● Assigned task: Among the lines below, take the one holding "PMTUFloor <= PathMTU d <= top /\", the one holding "- intros Hne.", and all lines between them. Set them down exactly.

● Source information:
---

(** Over any history of ticks and roams, with any transport: the reported
    path MTU stays between the floor and the configured or default MTU (raised to
    the floor); a pinned path reports its declared MTU and never sends a probe;
    a tick on a down path sends none; and the usable size never exceeds the
    reported one. *)
Theorem pmtu_reports_in_bounds {W E} {P : PMTUProbe W E} (cfg : PMTUConfig) (w0 : W) (os : list occurrence) :
  let '(d, w) := foldl occur (NewPMTUDiscovery cfg, w0) os in
  let top := Z.max PMTUFloor (if ConfiguredMTU cfg =? 0 then DefaultMTU cfg else ConfiguredMTU cfg) in
  PMTUFloor <= PathMTU d <= top /\
  (ConfiguredMTU cfg <> 0 -> PathMTU d = top /\ PathMTUOrZero d = top /\ w = w0) /\
  (forall now now' roams, snd (fst (TickDiscovery StateDown now now' roams d w)) = w) /\
  (PathMTUOrZero d = 0 \/ PathMTUOrZero d = PathMTU d) /\
  0 <= UsablePathMTU d /\ (0 <= JunkHeadroom cfg -> UsablePathMTU d <= PathMTU d).
Proof.
  pose proof (occur_run cfg w0 os) as B. destruct (foldl occur _ os) as [d w]. destruct B as [Hx Hr Hp].
  cbn [fst snd] in *. destruct Hx as (X1 & X2 & X3 & X4 & X5 & X6). destruct (NewPMTU_shape cfg) as (_ & _ & _ & Ec).
  cbv zeta. set (top := Z.max _ _) in *. rewrite X2, Ec in *.
  assert (Hrep : PMTUFloor <= PathMTU d <= top).
  { unfold PathMTU, reportedLocked. destruct (pinned d || _) eqn:Eb; [done|].
    apply orb_false_iff in Eb as [_ Eb]. repeat case_match; unfold PMTUFloor in *; lia. }
  split_and!; [lia|lia| | | | |].
  - intros Hne. rewrite X3, (proj2 (Z.eqb_neq _ _)) in Hp by done. destruct (Hp eq_refl) as [Hd ->].
    unfold PathMTU, PathMTUOrZero, reportedLocked. rewrite X3, (proj2 (Z.eqb_neq _ _)) by done. done.
  - intros now now' roams. unfold TickDiscovery. pose proof (decide_frame StateDown now d) as D.
    destruct (decideLocked StateDown now d) as [d1 []]; [|done]. destruct D as (_ & _ & _ & _ & _ & _ & _ & D).
    by destruct (D eq_refl).
  - unfold PathMTUOrZero, PathMTU. destruct (_ || _); [by right|by left].
  - unfold UsablePathMTU. cbv zeta. case_match; lia.
  - intros Hj. unfold UsablePathMTU. fold (PathMTU d). rewrite X6. cbv zeta.
    case_match; unfold PMTUFloor in *; lia.
Qed.
(* ===== verification/BondLane.v ===== *)
(** * One lane of the bonding transport ([internal/bond]: bond.go's [lane] and
      its methods, link_model.go, control.go)

    The state of a lane, its liveness, timers and windows, and the controller of
    its target rate.  An attempt refers to its datagram by the sequence under
    which the transport stores it.  Counters of type uint64 wrap; ints,
    durations and instants are unbounded integers. *)

From stdpp Require Import base tactics list numbers gmap.
From S2P Require Import Prelude Float64 BondWire BondReceipt BondQueue BondMeter.

Module lanes.
Import float64.
Abbreviation class := queue.class (only parsing).
Abbreviation classRealtime := queue.classRealtime (only parsing).
Abbreviation classSmall := queue.classSmall (only parsing).
Abbreviation classBulk := queue.classBulk (only parsing).
Abbreviation PathID := Z (only parsing).
#[export] Existing Instance queue.class_eq_dec.

(** ** Constants *)
Definition initialWindowBytes : Z := 3000.
Definition initialRate : float := fofZ 125000.
Definition minimumRate : float := fofZ 16000.
Definition maximumRate : float := fofZ 1250000000.
Definition targetQueue : Duration := 10 * millisecond.
Definition jitterAllowanceFactor : Z := 2.
Definition jitterSpreadFactor : Z := 3.
Definition reorderHeadroom : float := fofQ 125 100.
Definition reorderMemory : Duration := 10 * second.
Definition lossPacingHeadroom : float := fofQ 105 100.
Definition lossRateReduction : float := fofQ 9 10.
Definition queueSendExcessRatio : float := fofQ 12 10.
Definition startupDeliveryGain : float := fofZ 2.
Definition startupPlateauGrowth : float := fofQ 125 100.
Definition startupPlateauRounds : Z := 3.
Definition startupPlateauSending : float := fofQ 75 100.
Definition maxDelaySamples : Z := 16.
Definition jitterWarmup : Z := 8.
Definition ackInterval : Duration := 25 * millisecond.
Definition maxACKInterval : Duration := 50 * millisecond.
Definition ackGapHorizon : Duration := 4 * maxACKInterval.
Definition minimumClassShare : float := fofQ 5 100.
Definition pathLease : Duration := second.
Definition minimumRTO : Duration := 60 * millisecond.
Definition maxWander : Duration := 3 * targetQueue.
Definition maxThreshold : Duration := 10 * targetQueue.
Definition repairTail : Z := 3.
Definition feedbackHorizon : Duration := 2 * second.
Definition deliveryInterval : Duration := 50 * millisecond.
Definition baselineInterval : Duration := 10 * second.
Definition baselineDrain : Duration := 200 * millisecond.
Definition baselineStagger : Duration := 500 * millisecond.
Definition maxPackets : Z := receipt.maxPackets.
Definition maxDatagram : Z := 9000.
Definition fullDatagramWireBytes : Z := 1500.
Definition wireOverhead : Z := Z.of_nat bond.Overhead + 28.
Definition transitSizeBucket : Z := 128.
Definition stallSilence : Duration := 2 * maxACKInterval.
Definition suspectACKIntervals : Z := 2.

Definition capacityHold : float := fofQ 95 100.
Definition wanderLoad : float := fofQ 5 10.
Definition capacityDrain : float := fofQ 85 100.
Definition capacityDecay : float := fofQ 97 100.
Definition capacityDrop : float := fofQ 75 100.
Definition rediscoveryGain : float := fofQ 15 10.
Definition pulseWinsToLeave : Z := 3.
Definition pulseConfirmDatagrams : Z := 30.
Definition pulseInterval : Duration := second.
Definition maxPulseInterval : Duration := 16 * second.
Definition policingMemory : Duration := 60 * second.
Definition floorTestInterval : Duration := 2 * second.
Definition maxFloorTestInterval : Duration := 16 * second.
Definition pulseStagger : Duration := 100 * millisecond.
Definition minPulse : Duration := 150 * millisecond.
Definition maxPulse : Duration := 500 * millisecond.
Definition verdictExpiry : Duration := second.
Definition maxFlush : Duration := 500 * millisecond.
Definition flushQueues : Z := 2.

Definition fsecond : float := fofZ second.

(** ** Arrays indexed by class *)
Definition cidx (c : class) : nat :=
  match c with queue.classRealtime => 0 | queue.classSmall => 1 | queue.classBulk => 2 end.
Definition cget {A} (d : A) (l : list A) (c : class) : A := default d (l !! cidx c).
Definition cset {A} (l : list A) (c : class) (v : A) : list A := <[cidx c := v]> l.

Definition maxTime (a b : Time) : Time := if b <? a then a else b.

(** ** State *)
Record Decisions := mkDecisions {
  DelaySignals : Z; LossSignals : Z;
  DiscoveryCongested : Z; DiscoveryPlateau : Z;
  CapacityRemeasured : Z; CapacityDecays : Z;
  Pulses : Z; PulseWins : Z; PulseLosses : Z; Rediscoveries : Z;
  StallSignals : Z
}.
#[export] Instance eta_Decisions : Eta Decisions := fun d =>
  mkDecisions (DelaySignals d) (LossSignals d) (DiscoveryCongested d) (DiscoveryPlateau d)
    (CapacityRemeasured d) (CapacityDecays d) (Pulses d) (PulseWins d) (PulseLosses d) (Rediscoveries d)
    (StallSignals d).
Definition Decisions0 : Decisions := mkDecisions 0 0 0 0 0 0 0 0 0 0 0.

Record linkModel := mkLinkModel { progressAt : Time; awaitingSince : Time }.
#[export] Instance eta_linkModel : Eta linkModel := fun m => mkLinkModel (progressAt m) (awaitingSince m).

Record controlState := mkControl {
  capacity : float;
  draining : bool;
  drainBy : Time;
  flushUntil : Time;
  holdSignal : bool;
  nextPulse : Time;
  pulseEvery : Duration;
  pulseEnd : Time;
  verdictAt : Time;
  pulseWins : Z;
  pendingWin : bool;
  wonAt : Time;
  wonSeq : Z;
  wonFrom : float
}.
#[export] Instance eta_controlState : Eta controlState := fun c =>
  mkControl (capacity c) (draining c) (drainBy c) (flushUntil c) (holdSignal c) (nextPulse c) (pulseEvery c)
    (pulseEnd c) (verdictAt c) (pulseWins c) (pendingWin c) (wonAt c) (wonSeq c) (wonFrom c).
(** [control{capacity: x}]. *)
Definition control0 (x : float) : controlState := mkControl x false 0 0 false 0 0 0 0 0 false 0 0 f0.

---

● Result of this task:
  PMTUFloor <= PathMTU d <= top /\
  (ConfiguredMTU cfg <> 0 -> PathMTU d = top /\ PathMTUOrZero d = top /\ w = w0) /\
  (forall now now' roams, snd (fst (TickDiscovery StateDown now now' roams d w)) = w) /\
  (PathMTUOrZero d = 0 \/ PathMTUOrZero d = PathMTU d) /\
  0 <= UsablePathMTU d /\ (0 <= JunkHeadroom cfg -> UsablePathMTU d <= PathMTU d).
Proof.
  pose proof (occur_run cfg w0 os) as B. destruct (foldl occur _ os) as [d w]. destruct B as [Hx Hr Hp].
  cbn [fst snd] in *. destruct Hx as (X1 & X2 & X3 & X4 & X5 & X6). destruct (NewPMTU_shape cfg) as (_ & _ & _ & Ec).
  cbv zeta. set (top := Z.max _ _) in *. rewrite X2, Ec in *.
  assert (Hrep : PMTUFloor <= PathMTU d <= top).
  { unfold PathMTU, reportedLocked. destruct (pinned d || _) eqn:Eb; [done|].
    apply orb_false_iff in Eb as [_ Eb]. repeat case_match; unfold PMTUFloor in *; lia. }
  split_and!; [lia|lia| | | | |].
  - intros Hne. rewrite X3, (proj2 (Z.eqb_neq _ _)) in Hp by done. destruct (Hp eq_refl) as [Hd ->].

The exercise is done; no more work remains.